- [EXERCISE INSTRUCTIONS]: From the entries that follow, copy each line in which "implicits" appears.
---------- SOURCE MATERIAL ----------
(** @src pkg/platform/observability/metrics.go:125-127 AuditWriteFailed *)
Definition AuditWriteFailed `{Unicode} (action : string) (m : Metrics) : Metrics :=
  mkMetrics (mt_routes m) (mt_dependencies m) (mt_taskTypes m) (httpRequests m) (dependencyOps m) (auditRecords m)
    (inc [actionCategory action] (auditFailures m)) (taskExecutions m).

Definition task_statuses : list string := ["queued"; "running"; "succeeded"; "failed"; "cancelled"].

(** @src pkg/platform/observability/metrics.go:129-134 ObserveTask *)
Definition ObserveTask (taskType status : string) (m : Metrics) : Metrics :=
  mkMetrics (mt_routes m) (mt_dependencies m) (mt_taskTypes m) (httpRequests m) (dependencyOps m) (auditRecords m) (auditFailures m)
    (inc [knownOrOther taskType (mt_taskTypes m); enum status task_statuses] (taskExecutions m)).

(** *** The middleware *)
Section Middleware.
Context {W : Type}.

(** The writer that remembers the status.
    @src pkg/platform/observability/metrics.go:79-101 (statusWriter) Unwrap to Write *)
Definition status_step (s : Z * bool) (op : wop) : (Z * bool) * list wop :=
  match op with
  | WriteHeader status => if s.2 then (s, []) else ((status, true), [WriteHeader status])
  | WriteBody _ | WriteText _ => if s.2 then (s, [op]) else ((200, true), [WriteHeader 200; op])
  | _ => (s, [op])
  end.

(** The pattern of the route in the context of the request it was given,
    empty without one. *)
Variable route_pattern : Request -> string.
Variable observe : (Metrics -> Metrics) -> W -> W.

(** @src pkg/platform/observability/metrics.go:64-77 HTTPMiddleware *)
Definition HTTPMiddleware (next : Handler W) : Handler W := fun r x =>
  let '(result, w, wrapped, ops) := behind status_step (200, false) (next r) x in
  match result with
  | Ok _ =>
      let route := if is_empty (route_pattern r) then NormalizePath (req_Path r) else route_pattern r in
      (Ok tt, (observe (ObserveHTTP (req_Method r) route wrapped.1) w, ops))
  | _ => (result, (w, ops))
  end.
End Middleware.

(** ** The labels are bounded

    A label never takes a value the server has not chosen, whatever requests,
    actions and task types arrive, so that the number of series is fixed by
    the configuration; and every observation is counted. *)
Inductive observation :=
  | SeeHTTP (method path : string) (status : Z)
  | SeeDependency (dependency outcome : string)
  | SeeAudit (action result : string)
  | SeeAuditLost (action : string)
  | SeeTask (taskType status : string).

Definition see `{Unicode} (m : Metrics) (o : observation) : Metrics :=
  match o with
  | SeeHTTP method path status => ObserveHTTP method path status m
  | SeeDependency dependency outcome => ObserveDependency dependency outcome m
  | SeeAudit action result => ObserveAudit action result m
  | SeeAuditLost action => AuditWriteFailed action m
  | SeeTask taskType status => ObserveTask taskType status m
  end.

Fixpoint combinations (values : list (list string)) : list (list string) :=
  match values with
  | [] => [[]]
  | l :: values => flat_map (fun v => map (cons v) (combinations values)) l
  end.
(* ===== verification/Router.v ===== *)
(** * The router of a server ([pkg/httpkit/router.go], [internal/app/api.go])

    Chi dispatches a request to one of the routes, or to the handlers for an
    unknown path and an unsupported method; the middleware wraps all three. *)
From S2P Require Import Prelude GoStrings Strconv Netip Pagination Postgres Iam Task AuditTrail Application Http Redis RedisKeys RateLimit RequestMeta Middleware Metrics.

Definition with_params (r : Request) (params : string -> string) : Request :=
  mkRequest (req_Method r) (req_Path r) (req_Query r) (req_Header r) (req_Cookie r) (req_RemoteAddr r) (req_Body r)
    params (req_Context r).

(** ** Chi

    The route of a request with the parameters of its path, when one matches;
    whether only the method is unsupported when none does. *)
Class Chi := {
  chi_match : list (string * string) -> Request -> option (nat * (string -> string));
  chi_method_unsupported : list (string * string) -> Request -> bool;
}.

(** A match is a route registered for the method of the request, or for all
    methods. *)
Class ChiLaws `{Chi} : Prop := {
  chi_match_route patterns r i params : chi_match patterns r = Some (i, params) ->
    exists method pattern, patterns !! i = Some (method, pattern) /\ (method = "" \/ method = req_Method r);
}.

Section Router.
Context {W : Type} `{Chi}.

Definition patterns (routes : list (Route W)) : list (string * string) := map (fun route => (rt_Method route, rt_Pattern route)) routes.

Definition dispatch (routes : list (Route W)) (notFound methodNotAllowed : Handler W) : Handler W := fun r =>
  match chi_match (patterns routes) r with
  | Some (i, params) =>
      match routes !! i with
      | Some route => rt_Handler route (with_params r params)
      | None => notFound r
      end
  | None => if chi_method_unsupported (patterns routes) r then methodNotAllowed r else notFound r
  end.

(** ** [NewRouter] *)

(** @src pkg/httpkit/router.go:20-33 RouterOptions *)
Record RouterOptions := mkRouterOptions {
  opt_Readiness : option (Ctx -> M W unit);
  opt_Metrics : option (Handler W);
  opt_CORS : CORSConfig;
  opt_RateLimit : option (RateLimitConfig W);
  opt_Register : list (Route W);
}.

(** The three routes every server has; [router.Handle] takes any method.
    @src pkg/httpkit/router.go:70-80 (NewRouter) standard routes *)
Definition standard_routes (readiness : Ctx -> M W unit) (metrics : Handler W) : list (Route W) :=
  [mkRoute "GET" "/health/live" (fun _ => Write 200 (VFields [("status", "ok")]));
   mkRoute "GET" "/health/ready" (fun r =>
     answer ← try (call (readiness (req_Context r)));
     match answer with
     | Err _ => WriteError (inl (ServiceUnavailable "service not ready"))
     | _ => Write 200 (VFields [("status", "ok")])
     end);
   mkRoute "" "/metrics" metrics].

Context `{BodySize} (clock : W -> Z) (rand_read : Z -> M W string) (chi_route_pattern : Request -> string).
Context (log_panic : string -> W -> W) (log_access : AccessEntry -> W -> W).

(** The middleware in the order it is registered.
    @src pkg/httpkit/router.go:51-60 (NewRouter) middleware *)
Definition router_chain (options : RouterOptions) (next : Handler W) : Handler W :=
  let next := match opt_RateLimit options with Some config => RateLimit config next | None => next end in
  let next := match AllowedOrigins (opt_CORS options) with [] => next | _ :: _ => CORS (opt_CORS options) next end in
  RequestID clock rand_read (AccessLog clock chi_route_pattern log_access (Recovery log_panic next)).

(** @src pkg/httpkit/router.go:36-86 NewRouter *)
Definition NewRouter (options : RouterOptions) : res (Handler W) :=
  match opt_Readiness options, opt_Metrics options with
  | None, _ => Err (EText "readiness checker is required")
  | _, None => Err (EText "metrics handler is required")
  | Some readiness, Some metrics =>
      match CORSConfig_Validate (opt_CORS options) with
      | Some err => Err err
      | None =>
          match opt_RateLimit options ≫= RateLimitConfig_Validate with
          | Some err => Err err
          | None =>
              let notFound r := WriteError (inl (NotFound "resource")) in
              let methodNotAllowed r := WriteError (inl MethodNotAllowed) in
              Ok (router_chain options (dispatch (standard_routes readiness metrics ++ opt_Register options) notFound methodNotAllowed))
          end
      end
  end.

(** ** [NewAPIRouter] *)

(** @src internal/app/api.go:48-61 NewAPIRouter *)
Definition NewAPIRouter (options : RouterOptions) (requestMetadata metrics : option (Handler W -> Handler W)) : res (Handler W) :=
  router ← NewRouter options;
  let handler := match requestMetadata with Some middleware => middleware router | None => router end in
  Ok (match metrics with Some middleware => middleware handler | None => handler end).

(** @src internal/app/api.go:235-240 isCriticalRateLimitPath *)
Definition isCriticalRateLimitPath (path : string) : bool :=
  HasPrefix path "/api/v1/auth" || HasPrefix path "/api/v1/users/me/security" ||
  String.eqb path "/api/v1/audit-logs" || String.eqb path "/api/v1/task-executions".

(** ** Readiness *)

(** @src internal/app/api.go:198-203 dependencyReadiness *)
Record dependencyReadiness := mkReadiness {
  postgresPing : Ctx -> M W unit; redisPing : Ctx -> M W unit; ready_observer : option (string -> string -> Z -> M W unit);
}.

(** @src internal/app/api.go:216-234 check *)
Definition check (rd : dependencyReadiness) (ctx : Ctx) (name : string) (ping : Ctx -> M W unit) : M W unit :=
  started ← gets clock;
  err ← try (ping ctx);
  _ ← match ready_observer rd with
      | Some observer =>
          let outcome :=
            match err with
            | Err e => if errors_is ContextDeadlineExceeded e then "timeout" else "failure"
            | _ => "success"
            end in
          finished ← gets clock;
          observer name outcome (time_sub finished started)
      | None => mret tt
      end;
  of_res err.

(** @src internal/app/api.go:209-214 Ready *)
Definition Ready (rd : dependencyReadiness) (ctx : Ctx) : M W unit :=
  _ ← check rd ctx "postgres" (postgresPing rd); check rd ctx "redis" (redisPing rd).
End Router.
Arguments RouterOptions : clear implicits.
Arguments dependencyReadiness : clear implicits.

(** ** Every request is answered *)
Section Answers.
Context {W : Type} `{Chi} `{BodySizeLaws}.
Context (clock : W -> Z) (rand_read : Z -> M W string) `{!RandLaws rand_read} (chi_route_pattern : Request -> string).
Context (log_panic : string -> W -> W) (log_access : AccessEntry -> W -> W).
Abbreviation new_router := (NewRouter clock rand_read chi_route_pattern log_panic log_access).
Abbreviation new_api_router := (NewAPIRouter clock rand_read chi_route_pattern log_panic log_access).

Lemma dispatch_replies routes (notFound methodNotAllowed : Handler W) r :
  Forall (fun route => forall r, replies (rt_Handler route r)) routes ->
  (forall r, replies (notFound r)) -> (forall r, replies (methodNotAllowed r)) -> replies (dispatch routes notFound methodNotAllowed r).
Proof.
  intros Hr Hn Hm. unfold dispatch. destruct (chi_match _ r) as [[i params]|].
  - destruct (routes !! i) as [route|] eqn:Ei; [|apply Hn]. rewrite Forall_lookup in Hr. by apply (Hr i).
  - case_match; [apply Hm|apply Hn].
Qed.

Lemma standard_replies readiness (metrics : Handler W) : (forall r, replies (metrics r)) ->
  Forall (fun route => forall r, replies (rt_Handler route r)) (standard_routes readiness metrics).
Proof.
  intros Hm. unfold standard_routes. rewrite !Forall_cons, Forall_nil. split_and!; try done; simpl; intros r.
  - apply answers_replies. by apply answers_Write.
  - apply replies_call; intros; [apply answers_replies; by apply answers_Write|by apply replies_WriteError].
Qed.

(** The answer of the router and the line of the access log about it. *)
Definition logged (r : Request) (h : M (W * list wop) unit) : Prop := forall w, exists w1 entry id new status body,
  h (w, []) = (Ok tt, (log_access entry w1, HeaderSet RequestIDHeader id :: new)) /\ reply new status body /\
  validRequestID id = true /\ (validRequestID (req_Header r RequestIDHeader) = true -> id = req_Header r RequestIDHeader) /\
  le_request_id entry = id /\ le_method entry = req_Method r /\ le_status entry = status /\ le_bytes entry = total body.

Lemma outer_logged (next : Handler W) r : (forall r, replies (next r)) ->
  logged r (RequestID clock rand_read (AccessLog clock chi_route_pattern log_access (Recovery log_panic next)) r).
Proof.
  intros Hn w. destruct (RequestID_run clock rand_read (AccessLog clock chi_route_pattern log_access (Recovery log_panic next)) r w [])
    as (id & w' & -> & Hv & Hg).
  destruct (AccessLog_logs clock chi_route_pattern log_access (Recovery log_panic next)
    (with_context r (WithRequestID (req_Context r) id)) w' [HeaderSet RequestIDHeader id])
    as (w1 & entry & new & status & body & E & Hr & Hlog); [by apply Recovery_replies|].
  exists w1, entry, id, new, status, body. simpl in E |- *. rewrite E. by destruct Hlog as (? & ? & ? & ?); split_and!.
Qed.

Lemma chain_logged options (next : Handler W) r : (forall r, replies (next r)) ->
  logged r (router_chain clock rand_read chi_route_pattern log_panic log_access options next r).
Proof.
  intros Hn. apply outer_logged. intros r'.
  assert (forall r, replies ((match opt_RateLimit options with Some config => RateLimit config next | None => next end) r)) as Hl.
  { intros r0. destruct (opt_RateLimit options); [by apply RateLimit_replies|apply Hn]. }
  destruct (AllowedOrigins (opt_CORS options)); [apply Hl|by apply CORS_replies].
Qed.

(** The handlers of the options answer. *)
Definition options_reply (options : RouterOptions W) : Prop :=
  (forall metrics, opt_Metrics options = Some metrics -> forall r, replies (metrics r)) /\
  Forall (fun route => forall r, replies (rt_Handler route r)) (opt_Register options).

Lemma router_logged options handler r : new_router options = Ok handler -> options_reply options -> logged r (handler r).
Proof.
  intros Hn [Hm Hroutes]. unfold NewRouter in Hn.
  destruct (opt_Readiness options) as [readiness|]; [|done]. destruct (opt_Metrics options) as [metrics|]; [|done].
  destruct (CORSConfig_Validate _); [done|]. destruct (_ ≫= _); [done|]. injection Hn as <-.
  apply chain_logged. intros r0.
  apply dispatch_replies; [|intros; by apply replies_WriteError..].
  exact (proj2 (Forall_app _ _ _) (conj (standard_replies readiness metrics (Hm _ eq_refl)) Hroutes)).
Qed.

Lemma status_feed hs status body s : forallb is_header hs = true -> s.2 = false -> answer_body status body ->
  feed status_step s (hs ++ WriteHeader status :: body) = ((status, true), hs ++ WriteHeader status :: body).
Proof.
  intros Hh Hs Ha. induction hs as [|op hs IH]; simpl in *.
  - rewrite Hs. by destruct Ha.
  - apply andb_prop in Hh as [Ho Hh]. destruct op; try discriminate Ho; simpl; by rewrite IH.
Qed.

(** The answer, the line of the log and the observation of a request. *)
Lemma router_answers (options : RouterOptions W) (TrustedProxies : list Prefix)
    (observe : (Metrics -> Metrics) -> W -> W) (handler : Handler W) (r : Request) (w : W) :
  new_api_router options (Some (RequestMetadataMiddleware TrustedProxies))
    (Some (HTTPMiddleware (fun _ => "") observe)) = Ok handler ->
  options_reply options ->
  exists w1 entry id new status body,
    handler r (w, []) =
      (Ok tt, (observe (ObserveHTTP (req_Method r) (NormalizePath (req_Path r)) status) (log_access entry w1),
               HeaderSet RequestIDHeader id :: new)) /\
    reply new status body /\ status_of (HeaderSet RequestIDHeader id :: new) = status /\
    validRequestID id = true /\ (validRequestID (req_Header r RequestIDHeader) = true -> id = req_Header r RequestIDHeader) /\
    le_request_id entry = id /\ le_method entry = req_Method r /\ le_status entry = status /\ le_bytes entry = total body.
Proof.
  unfold NewAPIRouter. destruct (new_router options) as [router|e|] eqn:E; [|done..]. intros [= <-] Ho.
  set (r' := with_context r (WithRequestMetadata (req_Context r) (Extract TrustedProxies r))).
  destruct (router_logged options router r' E Ho w) as (w1 & entry & id & new & status & body & Er & Hr & Hv & Hg & Hid & Hme & Hst & Hby).
  exists w1, entry, id, new, status, body. change (req_Header r' RequestIDHeader) with (req_Header r RequestIDHeader) in Hg.
  split_and!; try done.
  - unfold HTTPMiddleware.
    rewrite (behind_run status_step _ (RequestMetadataMiddleware TrustedProxies router r) w [] _ _ _ Er).
    pose proof Hr as (Ha & hs & Hh & ->).
    rewrite (app_comm_cons hs), (status_feed (HeaderSet RequestIDHeader id :: hs)) by done. done.
  - by apply (reply_status [HeaderSet RequestIDHeader id] new status body).
Qed.
End Answers.
(** The policy of every route, in the order of the table. *)
Definition access_matrix : list (string * string * policy) :=
  [("POST", "/api/v1/auth/login", Public); ("POST", "/api/v1/auth/email-code", Public);
   ("POST", "/api/v1/auth/register", Public); ("POST", "/api/v1/auth/login/totp/verify", Public);
   ("POST", "/api/v1/auth/refresh", Public); ("POST", "/api/v1/auth/logout", Public);
   ("GET", "/api/v1/users/me", Session);
   ("POST", "/api/v1/users/me/email/verification-code", Session); ("POST", "/api/v1/users/me/email/verify", Session);
   ("GET", "/api/v1/users/me/security", Session); ("PUT", "/api/v1/users/me/security", Session);
   ("POST", "/api/v1/users/me/security/totp/enroll", Session); ("POST", "/api/v1/users/me/security/totp/confirm", Session);
   ("POST", "/api/v1/users/me/security/totp/disable", Session);
   ("GET", "/api/v1/system-settings/basic-auth", Needs "system-settings:read");
   ("PUT", "/api/v1/system-settings/basic-auth", Needs "system-settings:write");
   ("GET", "/api/v1/users/me/preferences", Session); ("PUT", "/api/v1/users/me/preferences", Session);
   ("GET", "/api/v1/users", Needs "users:read"); ("POST", "/api/v1/users", Needs "users:write");
   ("PATCH", "/api/v1/users/{userID}", Needs "users:write");
   ("POST", "/api/v1/users/{userID}/password/reset", Needs "users:write");
   ("PATCH", "/api/v1/users/{userID}/active", Needs "users:write");
   ("GET", "/api/v1/roles", Needs "roles:read"); ("GET", "/api/v1/roles/{roleID}", Needs "roles:read");
   ("POST", "/api/v1/roles", Needs "roles:write"); ("PATCH", "/api/v1/roles/{roleID}", Needs "roles:write");
   ("DELETE", "/api/v1/roles/{roleID}", Needs "roles:write"); ("GET", "/api/v1/permissions", Needs "roles:read");
   ("POST", "/api/v1/users/{userID}/roles/{roleID}", Needs "roles:write");
   ("PUT", "/api/v1/users/{userID}/roles", Needs "roles:write");
   ("POST", "/api/v1/roles/{roleID}/permissions/{permissionID}", Needs "roles:write");
   ("PUT", "/api/v1/roles/{roleID}/permissions", Needs "roles:write")].

Definition is_needs (pol : policy) (permission : string) : bool := bool_decide (pol = Needs permission).
Definition own (pol : policy) (subject id : string) : bool := bool_decide (pol = Session) && String.eqb id subject.

(** The calls a policy allows to a subject: signing in to anyone, the own
    account to a session, and what a permission is for to who needs it. *)
Definition may_call (pol : policy) (subject : string) {A} (c : app_call A) : bool :=
  match c with
  | app_Login _ _ | app_Refresh _ | app_Logout _ => bool_decide (pol = Public)
  | app_CurrentUser id | app_Preferences id | app_PutPreferences id _ => own pol subject id
  | app_Authorize id permission => is_needs pol permission && String.eqb id subject
  | app_Users _ => is_needs pol "users:read"
  | app_CreateUser _ | app_UpdateUser _ _ | app_ResetUserPassword _ _ | app_SetUserActive _ _ => is_needs pol "users:write"
  | app_Roles | app_Role _ | app_Permissions => is_needs pol "roles:read"
  | app_CreateRole _ | app_UpdateRole _ _ | app_DeleteRole _ | app_ReplaceRolePermissions _ _ | app_AssignRole _ _
  | app_GrantPermission _ _ | app_ReplaceUserRoles _ _ => is_needs pol "roles:write"
  end.
Definition may_authenticate (pol : policy) (subject : string) {A} (c : auth_call A) : bool :=
  match c with
  | auth_Login _ | auth_VerifyLogin _ | auth_RequestEmailCode _ _ _ | auth_Register _ => bool_decide (pol = Public)
  | auth_RequestEmailVerification id _ | auth_VerifyEmail id _ | auth_Security id | auth_PutSecurity id _
  | auth_Enroll id _ | auth_Confirm id _ | auth_Disable id _ => own pol subject id
  | auth_Settings => is_needs pol "system-settings:read"
  | auth_PutSettings _ => is_needs pol "system-settings:write"
  end.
----------
- [WRITTEN SOLUTION]:
Arguments RouterOptions : clear implicits.
Arguments dependencyReadiness : clear implicits.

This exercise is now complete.